◆ WHAT IS REQUIRED
Reproduce exactly the lines below from the one containing "From Stdlib Require Import Floats.SpecFloat." through the one containing "div (of_Z n) (of_Z (10 ^ Z.of_N d)).", including both, and nothing else.

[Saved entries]
···

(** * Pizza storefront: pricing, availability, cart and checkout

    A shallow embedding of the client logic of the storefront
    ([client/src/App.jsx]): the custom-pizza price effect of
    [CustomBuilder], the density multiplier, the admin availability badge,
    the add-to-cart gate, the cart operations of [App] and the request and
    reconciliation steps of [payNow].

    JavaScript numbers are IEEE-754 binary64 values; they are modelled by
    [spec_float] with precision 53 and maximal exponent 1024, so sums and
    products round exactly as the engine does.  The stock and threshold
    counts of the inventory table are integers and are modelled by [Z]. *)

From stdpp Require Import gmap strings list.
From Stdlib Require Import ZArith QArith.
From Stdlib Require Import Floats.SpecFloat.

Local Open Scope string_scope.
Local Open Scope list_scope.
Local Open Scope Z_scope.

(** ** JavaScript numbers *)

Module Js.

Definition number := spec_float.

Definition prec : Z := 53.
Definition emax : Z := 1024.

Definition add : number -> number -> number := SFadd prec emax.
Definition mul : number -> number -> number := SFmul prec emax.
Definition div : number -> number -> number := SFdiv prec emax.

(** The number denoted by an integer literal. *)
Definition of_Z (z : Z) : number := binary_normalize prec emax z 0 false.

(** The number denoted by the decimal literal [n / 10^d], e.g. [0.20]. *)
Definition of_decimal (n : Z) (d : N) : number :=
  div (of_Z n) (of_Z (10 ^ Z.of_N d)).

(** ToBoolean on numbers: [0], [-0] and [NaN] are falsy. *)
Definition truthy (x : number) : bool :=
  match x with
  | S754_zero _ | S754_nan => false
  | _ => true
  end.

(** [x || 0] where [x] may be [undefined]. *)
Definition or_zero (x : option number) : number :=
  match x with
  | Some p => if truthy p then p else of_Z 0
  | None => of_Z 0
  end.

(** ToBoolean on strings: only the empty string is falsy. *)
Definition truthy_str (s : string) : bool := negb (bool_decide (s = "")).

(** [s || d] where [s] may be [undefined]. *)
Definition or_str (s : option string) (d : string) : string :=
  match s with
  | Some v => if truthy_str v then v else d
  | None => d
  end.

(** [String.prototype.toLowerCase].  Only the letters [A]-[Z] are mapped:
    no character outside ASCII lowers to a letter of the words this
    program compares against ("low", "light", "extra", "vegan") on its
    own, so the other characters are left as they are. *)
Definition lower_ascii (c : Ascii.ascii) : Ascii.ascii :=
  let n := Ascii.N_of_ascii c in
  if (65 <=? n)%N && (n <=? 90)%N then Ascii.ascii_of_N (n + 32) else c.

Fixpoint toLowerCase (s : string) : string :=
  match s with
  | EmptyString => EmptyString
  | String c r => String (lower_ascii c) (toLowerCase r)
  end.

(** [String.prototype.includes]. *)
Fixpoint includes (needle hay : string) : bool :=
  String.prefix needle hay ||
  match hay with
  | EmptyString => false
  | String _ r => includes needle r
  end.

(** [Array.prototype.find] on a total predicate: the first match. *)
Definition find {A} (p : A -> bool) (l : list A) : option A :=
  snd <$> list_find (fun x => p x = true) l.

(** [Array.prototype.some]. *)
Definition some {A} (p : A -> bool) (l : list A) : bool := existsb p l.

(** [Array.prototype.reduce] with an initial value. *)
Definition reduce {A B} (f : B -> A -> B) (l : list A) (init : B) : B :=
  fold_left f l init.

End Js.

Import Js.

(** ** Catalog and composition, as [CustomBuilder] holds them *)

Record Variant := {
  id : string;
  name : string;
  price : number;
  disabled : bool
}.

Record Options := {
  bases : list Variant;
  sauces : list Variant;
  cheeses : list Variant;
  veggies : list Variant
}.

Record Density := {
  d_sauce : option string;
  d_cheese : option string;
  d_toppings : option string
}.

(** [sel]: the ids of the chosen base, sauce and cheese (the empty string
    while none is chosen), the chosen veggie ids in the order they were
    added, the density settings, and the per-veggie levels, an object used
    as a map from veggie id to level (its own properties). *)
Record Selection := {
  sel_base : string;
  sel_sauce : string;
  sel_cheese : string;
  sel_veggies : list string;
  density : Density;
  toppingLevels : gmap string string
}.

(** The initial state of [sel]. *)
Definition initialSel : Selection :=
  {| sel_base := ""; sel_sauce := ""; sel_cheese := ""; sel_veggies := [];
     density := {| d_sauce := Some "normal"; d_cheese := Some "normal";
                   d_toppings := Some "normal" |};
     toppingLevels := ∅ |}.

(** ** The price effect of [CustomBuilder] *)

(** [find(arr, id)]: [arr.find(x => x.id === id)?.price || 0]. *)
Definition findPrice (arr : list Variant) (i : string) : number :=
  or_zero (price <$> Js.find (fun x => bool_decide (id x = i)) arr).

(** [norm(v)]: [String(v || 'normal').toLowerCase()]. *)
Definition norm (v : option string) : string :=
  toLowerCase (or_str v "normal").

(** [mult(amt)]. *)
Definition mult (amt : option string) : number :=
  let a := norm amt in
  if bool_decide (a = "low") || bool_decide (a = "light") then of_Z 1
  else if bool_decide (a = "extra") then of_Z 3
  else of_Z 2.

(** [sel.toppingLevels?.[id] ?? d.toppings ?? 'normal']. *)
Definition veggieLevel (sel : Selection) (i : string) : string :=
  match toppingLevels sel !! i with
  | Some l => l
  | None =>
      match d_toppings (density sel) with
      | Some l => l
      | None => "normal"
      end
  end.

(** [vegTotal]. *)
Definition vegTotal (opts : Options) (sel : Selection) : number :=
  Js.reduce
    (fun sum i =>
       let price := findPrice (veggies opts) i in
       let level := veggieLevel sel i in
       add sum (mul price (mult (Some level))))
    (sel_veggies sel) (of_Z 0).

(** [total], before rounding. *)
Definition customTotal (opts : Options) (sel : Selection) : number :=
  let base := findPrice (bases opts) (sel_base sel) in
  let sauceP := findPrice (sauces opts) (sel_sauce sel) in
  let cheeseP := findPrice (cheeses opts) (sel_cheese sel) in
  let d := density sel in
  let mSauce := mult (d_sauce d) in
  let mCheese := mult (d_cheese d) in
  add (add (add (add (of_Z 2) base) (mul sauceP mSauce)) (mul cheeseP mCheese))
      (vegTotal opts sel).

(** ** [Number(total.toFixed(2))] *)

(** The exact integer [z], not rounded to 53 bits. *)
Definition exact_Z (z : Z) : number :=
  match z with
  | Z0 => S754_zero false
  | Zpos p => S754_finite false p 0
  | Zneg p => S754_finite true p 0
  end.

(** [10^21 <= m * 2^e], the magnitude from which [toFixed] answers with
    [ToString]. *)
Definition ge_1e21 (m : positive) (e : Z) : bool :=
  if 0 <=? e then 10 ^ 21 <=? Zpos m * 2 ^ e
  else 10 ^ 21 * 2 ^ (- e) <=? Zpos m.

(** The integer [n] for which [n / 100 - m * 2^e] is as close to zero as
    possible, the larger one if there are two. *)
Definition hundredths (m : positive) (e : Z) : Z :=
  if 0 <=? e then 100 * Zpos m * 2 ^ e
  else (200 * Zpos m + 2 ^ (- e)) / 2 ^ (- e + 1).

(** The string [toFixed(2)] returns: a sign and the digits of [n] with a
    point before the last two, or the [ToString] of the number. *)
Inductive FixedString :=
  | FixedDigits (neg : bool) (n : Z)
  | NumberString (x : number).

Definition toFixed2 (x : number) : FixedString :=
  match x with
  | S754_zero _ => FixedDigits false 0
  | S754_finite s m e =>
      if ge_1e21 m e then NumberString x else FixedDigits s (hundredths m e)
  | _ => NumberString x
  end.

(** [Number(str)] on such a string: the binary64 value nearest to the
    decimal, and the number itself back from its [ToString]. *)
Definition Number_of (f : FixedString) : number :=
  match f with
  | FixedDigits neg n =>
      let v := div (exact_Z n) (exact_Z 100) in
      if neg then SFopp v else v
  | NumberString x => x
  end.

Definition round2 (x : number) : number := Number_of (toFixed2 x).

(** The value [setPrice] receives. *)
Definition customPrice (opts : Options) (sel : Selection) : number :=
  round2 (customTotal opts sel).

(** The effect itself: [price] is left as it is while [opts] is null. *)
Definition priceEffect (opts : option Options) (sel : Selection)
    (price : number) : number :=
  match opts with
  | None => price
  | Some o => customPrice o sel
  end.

···

◆ RESPONSE
From Stdlib Require Import Floats.SpecFloat.

Local Open Scope string_scope.
Local Open Scope list_scope.
Local Open Scope Z_scope.

(** ** JavaScript numbers *)

Module Js.

Definition number := spec_float.

Definition prec : Z := 53.
Definition emax : Z := 1024.

Definition add : number -> number -> number := SFadd prec emax.
Definition mul : number -> number -> number := SFmul prec emax.
Definition div : number -> number -> number := SFdiv prec emax.

(** The number denoted by an integer literal. *)
Definition of_Z (z : Z) : number := binary_normalize prec emax z 0 false.

(** The number denoted by the decimal literal [n / 10^d], e.g. [0.20]. *)
Definition of_decimal (n : Z) (d : N) : number :=
  div (of_Z n) (of_Z (10 ^ Z.of_N d)).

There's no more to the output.